The contribution is **integration, not a new architecture**: a complete
train → ternary export → base-3 packing → C99 inference path, with bit-exact Python ↔ C
parity enforced by tests. It combines three known ideas — ternary weights
([BitNet b1.58](https://arxiv.org/abs/2402.17764)), a per-token-routed 3-pathway block
([Hymba](https://arxiv.org/abs/2411.13676), [MossNet](https://arxiv.org/abs/2510.26182)),
and a byte tokenizer at super-tiny scale ([Guertler 2024](https://arxiv.org/abs/2405.14159)).

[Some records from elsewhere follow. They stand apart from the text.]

(* ===== verification/Dll.v ===== *)
(** Doubly linked lists: [libc/intrin/dll.c] and the accessors of [libc/intrin/dll.h].

    Memory maps addresses to the [struct Dll]s that live there and an access to any other
    address, NULL included, stops the run with [None]. A list is the address of its last
    element, or NULL; a function that takes [struct Dll **list] takes that address and
    returns the new one with the memory. *)
From stdpp Require Export gmap.
From S2P Require Import Prelude.

Record Dll := mkDll { next : Z; prev : Z }.
Abbreviation heap := (gmap Z Dll).

Definition set_next (h : heap) (p v : Z) : option heap := n ← h !! p; Some (<[p := mkDll v (prev n)]> h).
Definition set_prev (h : heap) (p v : Z) : option heap := n ← h !! p; Some (<[p := mkDll (next n) v]> h).

(** * Operations *)

Definition dll_init (h : heap) (e : Z) : option heap := h ← set_next h e e; set_prev h e e.

Definition dll_splice_after (h : heap) (elem succ : Z) : option heap :=
  tmp1 ← next <$> h !! elem;
  tmp2 ← prev <$> h !! succ;
  h ← set_next h elem succ;
  h ← set_prev h succ elem;
  h ← set_next h tmp2 tmp1;
  set_prev h tmp1 tmp2.

Definition dll_remove (h : heap) (list elem : Z) : option (heap * Z) :=
  list ← (if list =? elem then
            l ← h !! list;
            if prev l =? list then Some 0 else Some (prev l)
          else Some list);
  e ← h !! elem; h ← set_prev h (next e) (prev e);
  e ← h !! elem; h ← set_next h (prev e) (next e);
  h ← set_next h elem elem;
  h ← set_prev h elem elem;
  Some (h, list).

Definition dll_make_first (h : heap) (list elem : Z) : option (heap * Z) :=
  if elem =? 0 then Some (h, list)
  else if list =? 0 then e ← h !! elem; Some (h, prev e)
  else h ← dll_splice_after h list elem; Some (h, list).

Definition dll_make_last (h : heap) (list elem : Z) : option (heap * Z) :=
  if elem =? 0 then Some (h, list)
  else e ← h !! elem;
       '(h, _) ← dll_make_first h list (next e);
       Some (h, elem).

(** * Accessors *)

Definition dll_is_alone (h : heap) (e : Z) : option bool :=
  n ← h !! e; Some ((next n =? e) && (prev n =? e)).

Definition dll_is_empty (list : Z) : bool := list =? 0.
Definition dll_last (list : Z) : Z := list.

Definition dll_first (h : heap) (list : Z) : option Z :=
  if list =? 0 then Some 0 else next <$> h !! list.

Definition dll_next (h : heap) (list e : Z) : option Z :=
  if e =? list then Some 0 else next <$> h !! e.

Definition dll_prev (h : heap) (list e : Z) : option Z :=
  l ← h !! list; if e =? next l then Some 0 else prev <$> h !! e.

(** [for (e = dll_first(list); e; e = dll_next(list, e))] and its mirror image, the loops of
    the clients; [None] is also fuel run out. *)
Fixpoint dll_forward (fuel : nat) (h : heap) (lst e : Z) : option (list Z) :=
  match fuel with
  | O => None
  | S fuel' =>
    if e =? 0 then Some []
    else e' ← dll_next h lst e; rest ← dll_forward fuel' h lst e'; Some (e :: rest)
  end.

Fixpoint dll_backward (fuel : nat) (h : heap) (lst e : Z) : option (list Z) :=
  match fuel with
  | O => None
  | S fuel' =>
    if e =? 0 then Some []
    else e' ← dll_prev h lst e; rest ← dll_backward fuel' h lst e'; Some (e :: rest)
  end.

(** * Example *)

Example dll_sample :
  (h ← dll_init (<[8 := mkDll 0 0]> (<[16 := mkDll 0 0]> (<[24 := mkDll 0 0]> ∅))) 8;
   h ← dll_init h 16; h ← dll_init h 24;
   '(h, l) ← dll_make_last h 0 8;
   '(h, l) ← dll_make_last h l 16;
   '(h, l) ← dll_make_first h l 24;
   f ← dll_first h l;
   xs ← dll_forward 4 h l f;
   '(h, l) ← dll_remove h l 16;
   f ← dll_first h l;
   ys ← dll_forward 4 h l f;
   Some (xs, ys)) = Some ([24; 8; 16], [24; 8]).
Proof. reflexivity. Qed.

- **Code:** https://github.com/TilelliLab/atome-lm
- **Project home / live in-browser demo:** https://atomelm.com
- **License:** Apache-2.0 (code, weights, everything)

> ⚠️ This is a **research artifact, not a product or a general chatbot.** Read the
> "Honest results" section below before citing any number. The honesty dossier lives in
> [`HONEST_RESULTS.md`](https://github.com/TilelliLab/atome-lm/blob/main/HONEST_RESULTS.md)
> in the source repo.

## Files in this repo

| File | What it is |
|---|---|
| `atome_944k.bin` (272 KB) | Packed `ATOME01` C-engine blob, ternary, loadable directly by the Atome C99 engine |
| `atome_1m_v1.pt` (3.7 MB) | PyTorch source checkpoint (944,640 params) that produced the blob; use to fine-tune or re-export |
| `vanilla_1m_v1.pt` (3.7 MB) | FP32 vanilla-GPT baseline (950,608 params) — shipped so you can reproduce the 944K reversal A/B |
| `*.train.json` | Every-1000-step training logs for both checkpoints (every reported number is auditable) |
| `config.json` | Architecture hyperparameters + provenance for all three checkpoints |
| `SHA256SUMS` | Checksums for the three weight files |

## Honest results — read this before citing anything

All numbers are **single-seed**, from the training logs shipped alongside.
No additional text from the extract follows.